EXERCISE DATA Start Marker

Lemma pool_inv_init n : pool_inv (Z.to_nat n) (BufferPool_new n, []).
Proof.
  unfold pool_inv, BufferPool_new. cbn [fst snd]. rewrite app_nil_r, <-list_fmap_compose. split_and!; [|done|].
  - by rewrite list_fmap_id.
  - apply Forall_fmap, Forall_true. intros. split; [exact default_buffer_wf|done].
Qed.

(** C32: whatever the sequence of allocations, uses and releases, each of the
    [n] buffers a pool was made with, told apart by their addresses, is
    exactly once in the pool or handed out: none is lost, duplicated or
    replaced.  Every buffer in the pool is empty and well formed, and so is
    every buffer it hands out, which is then no longer in the pool; it returns
    a null buffer only when all [n] are handed out. *)
Theorem BufferPool_conserved n s :
  rtc pool_step (BufferPool_new n, []) s →
  pool_inv (Z.to_nat n) s ∧
  (∀ pool' b, AllocBuffer s.1 = (pool', Some b) →
     buf_wf (bp_buf b) ∧ content (bp_buf b) = [] ∧ bp_addr b ∉ bp_addr <$> (pool' ++ s.2)) ∧
  (∀ pool', AllocBuffer s.1 = (pool', None) → length s.2 = Z.to_nat n).
Proof.
  intros Hrun.
  assert (Hinv : pool_inv (Z.to_nat n) s).
  { remember (BufferPool_new n, @nil BufferPtr) as s0 eqn:E.
    assert (H0 : pool_inv (Z.to_nat n) s0) by (subst; apply pool_inv_init). clear E.
    induction Hrun; eauto using pool_step_inv. }
  pose proof Hinv as (Hn & _ & Hp). split_and!; [done| |].
  - intros pool' b (p & E & ->)%AllocBuffer_ok. rewrite E in Hp, Hn.
    apply Forall_app in Hp as [_ Hp]. apply Forall_singleton in Hp as [Hw _].
    destruct (TakeAll_ok _ Hw). split_and!; [done..|].
    pose proof (NoDup_seq 0 (Z.to_nat n)) as Hd. rewrite <-Hn, <-app_assoc, !fmap_app in Hd. cbn in Hd.
    rewrite <-Permutation_middle in Hd. apply NoDup_cons in Hd as [Hd _]. by rewrite fmap_app.
  - intros pool' [E _]%AllocBuffer_ok. rewrite E in Hn. apply Permutation_length in Hn.
    by rewrite length_fmap, length_seq in Hn.
Qed.

Lemma BufferPool_conserved_witness : pool_inv 1 ([], [mk_bptr 0 (TakeAll default_buffer)]).
Proof.
  refine (proj1 (BufferPool_conserved 1 ([], [mk_bptr 0 (TakeAll default_buffer)]) _)).
  apply rtc_once. apply (pool_alloc [mk_bptr 0 default_buffer] [] [] (mk_bptr 0 (TakeAll default_buffer))). reflexivity.
Defined.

EXERCISE DATA End Marker

◆ **INSTRUCTIONS TO FOLLOW**
In the entries above, the lines between the one holding "pool_inv (Z.to_nat n) s ∧" and the one holding "assert (H0 : pool_inv", inclusive, are to be printed exactly as written, and those alone.

◆ **RESPONSE TO THIS TASK**
  pool_inv (Z.to_nat n) s ∧
  (∀ pool' b, AllocBuffer s.1 = (pool', Some b) →
     buf_wf (bp_buf b) ∧ content (bp_buf b) = [] ∧ bp_addr b ∉ bp_addr <$> (pool' ++ s.2)) ∧
  (∀ pool', AllocBuffer s.1 = (pool', None) → length s.2 = Z.to_nat n).
Proof.
  intros Hrun.
  assert (Hinv : pool_inv (Z.to_nat n) s).
  { remember (BufferPool_new n, @nil BufferPtr) as s0 eqn:E.
    assert (H0 : pool_inv (Z.to_nat n) s0) by (subst; apply pool_inv_init). clear E.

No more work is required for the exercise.